あなたは私のオランジェットの片割れ

 それに、こんな大掛かりなCMなんて制作した事がない小さな会社の依頼。上手く伝達出来ていなくて、行き違いが起こってしまったのかもしれない。

 でもどうするんだろう? 絵コンテだと、彼が楽しそうにお菓子を作るシーンが主軸になっているみたいだった。それを簡単には変えられないだろう。

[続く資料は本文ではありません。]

(** * Keystore and transfer orchestration of the Solana keypair manager

    A shallow embedding of [src/App.js]: the keypair records kept in React
    state, the balance refresh, the faucet request, the transfer pipeline
    and the backup import, followed by the properties of the design
    document that concern them.

    JavaScript numbers are IEEE 754 binary64 values and are modelled by the
    kernel's primitive floats; the calls into [@solana/web3.js], [bs58] and
    the RPC connection are recorded in a trace, so that "no network call is
    made" is a statement about that trace. *)

From Stdlib Require Import ZArith String Ascii List Bool Lia DecimalString.
From Stdlib Require Import PrimFloat SpecFloat FloatOps FloatAxioms.
From Stdlib.Strings Require Import Byte.
From Stdlib Require Import DecimalPos DecimalZ.
Import ListNotations.

Set Warnings "-inexact-float".

Open Scope string_scope.
Open Scope list_scope.

(* ===================================================================== *)
(** * JavaScript values and built-ins used by the component *)
(* ===================================================================== *)

(** A thrown [Error]: only its [message] is ever read by the source. *)
Record JsError := mkError { message : string }.

(** The result of a call that may throw. *)
Inductive Result (A : Type) : Type :=
| Ok (a : A)
| Err (e : JsError).
Arguments Ok {A} a.
Arguments Err {A} e.

Module Number.

Open Scope Z_scope.

(** The binary64 value nearest to [num / den] (ties to even), for positive
    [num] and [den]: the quotient is taken with at least 64 significant
    bits and the remainder is handed to the rounding as a location. *)
Definition round_ratio (neg : bool) (num den : Z) : float :=
  let k := Z.max 0 (64 + Z.log2 den - Z.log2 num) in
  let (q, r) := Z.div_eucl (num * 2 ^ k) den in
  let loc := if r =? 0 then loc_Exact else loc_Inexact (Z.compare (2 * r) den) in
  SF2Prim (binary_round_aux prec emax neg q (- k) loc).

 会社の人もスタッフたちも、それで揉めているようだった。

「……ねえ、くずあんは自社の製品使ってお菓子作った事ある?」

「それはもちろん、あるけど……」

 一応、自分の会社で出しているお菓子キットは、自分で買い集めてひと通り作った。それに新商品が出ると毎回それも杏は作っていた。

 いつも作るお菓子はレシピ本見たりして一から作るけれど。自社のキットは、初心者でも簡単に出来るように作られている。材料だって全部計ったものが入っていて、至れり尽くせりだ。

「よし、分かった!」

「……? 何が?」

 斗馬は杏の問いかけには答えずに、スタッフたちが頭を突き合わせているキッチンセットの方へ行ってしまった。

 斗馬が話し合いをしているスタッフたちの中へ入っていって少しすると、輪の中にいた課長が杏を呼んだ。そして――

「葛原さん、お菓子作りの腕を見込んでお願いしたい。東雲さんの代わりにお菓子を作ってくれないだろうか」

「えっ?! なにそれ?!」

 思わず、素の声が出てしまった。それくらい驚いたのだ。

 課長の説明だと、杏がキットを使って作り、その要所要所で蒼士と入れ替わって撮影、ということらしい。チラリと手は映るかもしれないが、杏自体を映すことはしないという。そうすれば、CMの変更を最小限にすることが出来るということらしい。

 業務命令と言われてしまうと、杏に断る事は出来なかった。

 この状況を作ったのは、さっきおかしな質問をしていった斗馬だと杏には分かっていた。きっとスタッフたちに調子のいいことを吹き込んだんだろう。

 でも悪びれる様子もなく、目が合うと手なんて振っているので、杏はため息をこぼしながら肩を落とした。